**DATA EXTRACTS**:
(** Every step either leaves the data alone or is a writer's swap over a
    strictly older record (or over none). *)
Lemma sin_step_cases rec m pc m' pc' :
  mem_ok m → mem_room m → sessions_decode m →
  Validate rec = None → codec_ok rec → pc_ok m rec pc →
  sin_step rec m pc = (m', pc') →
  (m' = m ∧ pc_ok m rec pc' ∧ (∀ e, pc' = SinDone true e → pc = pc')) ∨
  (pc' = SinDone true None ∧ swapped rec m m' ∧ mem_ok m' ∧
   ∀ cur, owner m (Session rec) = Some cur → Epoch cur < Epoch rec).
Proof.
  intros Hok Hroom Hdec Hv Hc Hpc Hstep.
  destruct pc as [|rev|x|a e]; simpl in Hstep.
  - left. unfold mem_Revision in Hstep.
    destruct (ms_data m !! SessionKey (Session rec)) as [en|] eqn:E; injection Hstep as <- <-.
    + apply (ok_rev _ Hok) in E. split_and!; try done; lia.
    + pose proof (ok_rev_bound _ Hok). split_and!; [done| |done]. split; [lia|].
      unfold mem_Revision. by rewrite E.
  - left. simpl in Hpc. destruct (mem_Get _ m) as [v|] eqn:HG; simpl in Hstep.
    + destruct (Hdec (Session rec) v) as [cur Hcur]; [simpl; by rewrite HG|].
      rewrite Hcur in Hstep. destruct (Newer rec cur) eqn:HN; injection Hstep as <- <-; [|done].
      split_and!; [done| |done]. split; [lia|]. intros _. exists cur.
      unfold owner, own_Get. simpl. rewrite HG, Hcur. split; [done|].
      unfold Newer in HN. by zbool.
    + destruct (UnmarshalOwnership []) as [cur|]; [|by injection Hstep as <- <-].
      destruct (Newer rec cur); injection Hstep as <- <-; [|done].
      split_and!; [done| |done]. split; [lia|]. intros HR. exfalso. unfold mem_Revision, mem_Get in *.
      by destruct (ms_data m !! _).
  - destruct Hpc as [Hx Hcur].
    destruct (ownership_codec rec Hv Hc) as (b & Hb & Hub). rewrite Hb in Hstep.
    destruct (mem_CAS_spec (SessionKey (Session rec)) x b m Hok Hroom)
      as (m1 & r & okb & Heq & Hok1 & Hres). rewrite Heq in Hstep.
    destruct Hres as [(-> & Hxc & Hd & _)|(-> & _ & -> & _)]; simpl in Hstep;
      injection Hstep as <- <-; [right|by left].
    split_and!; simpl; try done; [by exists b|].
    intros cur Ho. unfold mem_Revision in *.
    destruct (ms_data m !! SessionKey (Session rec)) as [en|] eqn:E; simpl in *.
    + destruct Hcur as (c' & Hc' & ?); [by f_equal|]. by simplify_eq.
    + unfold owner, own_Get in Ho. simpl in Ho. unfold mem_Get in Ho. by rewrite E in Ho.
  - left. by injection Hstep as <- <-.
Qed.

Lemma owner_swapped rec m m' id :
  swapped rec m m' → owner m' id = if decide (id = Session rec) then Some rec else owner m id.
Proof.
  intros (b & Hb & Hd). rewrite <- (owner_same_data _ _ _ Hd), owner_write, Hb.
  destruct (decide (id = Session rec)) as [->|]; [by rewrite decide_True|].
  by rewrite decide_False by (by intros ?%SessionKey_inj).
Qed.

Lemma swapped_decode rec m m' : swapped rec m m' → sessions_decode m → sessions_decode m'.
Proof.
  intros (b & Hb & Hd) Hdec. eapply sessions_decode_same; [exact Hd|].
  intros id v. simpl. rewrite mem_Get_write. case_decide.
  - intros [= <-]. eauto.
  - intros Hg. by apply (Hdec id).
Qed.

(** A swap by one writer keeps what the others rely on. *)
Lemma pc_ok_swapped rec m m' rec2 pc2 :
  mem_ok m → mem_room m → swapped rec m m' →
  (∀ cur, owner m (Session rec) = Some cur → Epoch cur < Epoch rec) →
  pc_ok m rec2 pc2 → pc_ok m' rec2 pc2.
Proof.
  intros Hok Hroom Hsw Hlt Hpc.
  assert (ms_nextRev m' = ms_nextRev m + 1) as Hn.
  { destruct Hsw as (b & _ & _ & <-). by apply mem_write_nextRev. }
  destruct pc2 as [|rev|x|[] e]; simpl in *; try done; [lia| |].
  - destruct Hpc as [Hx Hcur]. split; [lia|]. intros HR.
    destruct (decide (Session rec2 = Session rec)) as [He|Hne].
    + exfalso. destruct Hsw as (b & _ & Hd). rewrite <- (mem_Revision_proper _ _ _ Hd) in HR.
      unfold mem_Revision in HR. rewrite He in HR. simpl in HR. rewrite lookup_insert_eq in HR.
      simpl in HR. pose proof (mem_write_nextRev (SessionKey (Session rec)) b m Hok Hroom).
      simpl in *. simplify_eq. lia.
    + rewrite (owner_swapped _ _ _ (Session rec2) Hsw), decide_False by done. apply Hcur.
      destruct Hsw as (b & _ & Hd). rewrite <- (mem_Revision_proper _ _ _ Hd) in HR.
      unfold mem_Revision in *. simpl in HR. rewrite lookup_insert_ne in HR; [done|].
      by intros ?%SessionKey_inj.
  - destruct Hpc as (cur & Ho & Hle).
    rewrite (owner_swapped _ _ _ (Session rec2) Hsw). case_decide as He; [|by eauto].
    exists rec. split; [done|]. rewrite He in Ho. apply Hlt in Ho. lia.
Qed.

Lemma swapped_epochs_le rec m m' :
  swapped rec m m' → (∀ cur, owner m (Session rec) = Some cur → Epoch cur < Epoch rec) →
  epochs_le m m'.
Proof.
  intros Hsw Hlt id r Hr. rewrite (owner_swapped _ _ _ id Hsw).
  case_decide as He; [|exists r; split; [done|lia]].
  subst. apply Hlt in Hr. exists rec. split; [done|lia].
Qed.

Lemma sys_step_inv s i :
  sys_inv s → mem_room (sy_mem s) →
  sys_inv (sys_step s i) ∧ epochs_le (sy_mem s) (sy_mem (sys_step s i)) ∧
  ms_nextRev (sy_mem (sys_step s i)) ≤ ms_nextRev (sy_mem s) + 1.
Proof.
  intros [Hok Hdec Hthr Huniq] Hroom. unfold sys_step.
  destruct (sy_thr s !! i) as [[rec pc]|] eqn:Hi; [|split_and!; [done|done|lia]].
  destruct (Hthr _ _ _ Hi) as (Hv & Hc & Hpc).
  destruct (sin_step rec (sy_mem s) pc) as [m' pc'] eqn:Hstep.
  destruct (sin_step_cases _ _ _ _ _ Hok Hroom Hdec Hv Hc Hpc Hstep)
    as [(-> & Hpc' & Hdone)|(-> & Hsw & Hok' & Hlt)]; simpl.
  - split_and!; [|done|lia]. split; simpl; try done.
    + intros j r p. rewrite lookup_insert_Some. intros [[<- [= <- <-]]|[_ Hj]]; eauto.
    + intros a b ra rb Ha Hb. unfold applied in *. simpl in *.
      assert (∀ j r, <[i := (rec, pc')]> (sy_thr s) !! j = Some (r, SinDone true None) →
                sy_thr s !! j = Some (r, SinDone true None)) as Hback.
      { intros j r. rewrite lookup_insert_Some. intros [[<- [= <- ->]]|[_ ?]]; [|done].
        by rewrite Hi, (Hdone None). }
      apply Huniq; eauto.
  - split_and!.
    + split; simpl; try done; [by eapply swapped_decode| |].
      * intros j r p. rewrite lookup_insert_Some. intros [[<- [= <- <-]]|[_ Hj]].
        -- split_and!; try done. exists rec. rewrite (owner_swapped _ _ _ _ Hsw), decide_True by done.
           split; [done|lia].
        -- destruct (Hthr _ _ _ Hj) as (? & ? & Hp). split_and!; try done.
           exact (pc_ok_swapped rec _ _ _ _ Hok Hroom Hsw Hlt Hp).
      * assert (∀ j r, sy_thr s !! j = Some (r, SinDone true None) → Session r = Session rec →
                  Epoch r < Epoch rec) as Hold.
        { intros j r Hj He. destruct (Hthr _ _ _ Hj) as (_ & _ & cur & Ho & Hle).
          rewrite He in Ho. apply Hlt in Ho. lia. }
        intros a b ra rb. unfold applied. simpl. rewrite !lookup_insert_Some.
        intros [[<- [= <-]]|[Hna Ha]] [[<- [= <-]]|[Hnb Hb]] Hne Hs; try done.
        -- apply Hold in Hb; [lia|done].
        -- apply Hold in Ha; [lia|done].
        -- by eapply Huniq.
    + by eapply swapped_epochs_le.
    + destruct Hsw as (b & _ & _ & <-). rewrite mem_write_nextRev by done. lia.
Qed.

Lemma sys_run_inv sched s :
  sys_inv s → ms_nextRev (sy_mem s) + Z.of_nat (length sched) ≤ i64_max →
  sys_inv (sys_run s sched) ∧ epochs_le (sy_mem s) (sy_mem (sys_run s sched)).
Proof.
  revert s. induction sched as [|i sched IH]; intros s Hinv Hb; simpl; [done|].
  cbn [length] in Hb. rewrite Nat2Z.inj_succ in Hb.
  destruct (sys_step_inv s i Hinv) as (Hinv' & Hle & Hn); [unfold mem_room; lia|].
  destruct (IH _ Hinv') as [? ?]; [lia|]. split; [done|]. by etrans.
Qed.

Lemma starting_inv m thr :
  mem_ok m → sessions_decode m → starting thr → sys_inv (mkSys m thr).
Proof.
  intros Hok Hdec Hst. split; simpl; try done.
  - intros i r p Hi. destruct (Hst _ _ _ Hi) as (? & ? & ->). by split_and!.
  - intros i j ri rj Hi. unfold applied in Hi. simpl in Hi.
    by destruct (Hst _ _ _ Hi) as (_ & _ & ?).
Qed.

(** ** Properties *)

(** C1: with any number of concurrent writers and any schedule of their store
    calls, (1) no session's stored epoch ever goes down, (2) two writers that
    are both told their write was applied to the same session wrote different
    epochs, so an epoch is committed at most once, and (3) a writer told so
    finds the session at its epoch or a later one. *)
Theorem SetIfNewer_fencing m thr sched :
  mem_ok m → sessions_decode m → starting thr →
  ms_nextRev m + Z.of_nat (length sched) ≤ i64_max →
  let s := sys_run (mkSys m thr) sched in
  epochs_le m (sy_mem s) ∧
  (∀ i j ri rj, applied s i ri → applied s j rj → i ≠ j →
     Session ri = Session rj → Epoch ri ≠ Epoch rj) ∧
  (∀ i rec, applied s i rec →
     ∃ cur, owner (sy_mem s) (Session rec) = Some cur ∧ Epoch rec ≤ Epoch cur).
Proof.
  intros Hok Hdec Hst Hb s.
  destruct (sys_run_inv sched (mkSys m thr) (starting_inv _ _ Hok Hdec Hst) Hb) as [Hinv Hle].
  split_and!; [done|apply (si_uniq _ Hinv)|].
  intros i rec Hi. by destruct (si_thr _ Hinv _ _ _ Hi) as (_ & _ & ?).
Qed.

(** Run without interference against any fenced store that keeps its
    laws, [SetIfNewer] terminates within three store calls; it applies the
    record exactly when the session has none or an older one, afterwards the
    record is the stored one, a refused write changes nothing, and no other
    session is touched. *)
Theorem SetIfNewer_functional {St : Type} `{!KVStore St, !Fencer St, !FencedLaws St} rec s fuel :
  Validate rec = None → codec_ok rec → kv_inv s → kv_room s → sessions_decode s →
  (3 ≤ fuel)%nat →
  let wins := match owner s (Session rec) with Some cur => Newer rec cur | None => true end in
  ∃ s', SetIfNewer (Some _) fuel rec s = (s', Some (wins, None)) ∧ kv_inv s' ∧
    (wins = true → owner s' (Session rec) = Some rec) ∧ (wins = false → s' = s) ∧
    (∀ id, id ≠ Session rec → owner s' id = owner s id).
Proof. apply SetIfNewer_alone. Qed.

End Concurrent.

(** Concrete instances for the witnesses. *)
Definition own_codec : Codec OwnershipRecord := countable_codec OwnershipRecord.
Definition own_codec_laws : @CodecLaws OwnershipRecord own_codec :=
  countable_codec_laws OwnershipRecord.

Lemma NewMemStore_decode `{!Codec OwnershipRecord} : sessions_decode NewMemStore.
Proof. intros id v. simpl. unfold mem_Get. simpl. by rewrite lookup_empty. Qed.

(** Two controllers race to commit epoch 1 of session 7 and a third commits
    epoch 2. *)
Definition race : gmap nat (OwnershipRecord * sin_pc) :=
  {[ 0%nat := (mkOwn "7" "hk" "sg" 1, SinRevision);
     1%nat := (mkOwn "7" "tk" "sg" 1, SinRevision);
     2%nat := (mkOwn "7" "sg" "sg" 2, SinRevision) ]}.
Definition race_sched : list nat := [0; 1; 0; 1; 1; 1; 2; 2; 2]%nat.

**WHAT YOU NEED TO DO**:
Your answer should be the lines of the listing above between the line holding "- split_and!; [|done|lia]." and the line holding "sy_thr s !! j = Some (r, SinDone true None))", inclusive, restated word for word and alone.

**TASK RESPONSE**:
  - split_and!; [|done|lia]. split; simpl; try done.
    + intros j r p. rewrite lookup_insert_Some. intros [[<- [= <- <-]]|[_ Hj]]; eauto.
    + intros a b ra rb Ha Hb. unfold applied in *. simpl in *.
      assert (∀ j r, <[i := (rec, pc')]> (sy_thr s) !! j = Some (r, SinDone true None) →
                sy_thr s !! j = Some (r, SinDone true None)) as Hback.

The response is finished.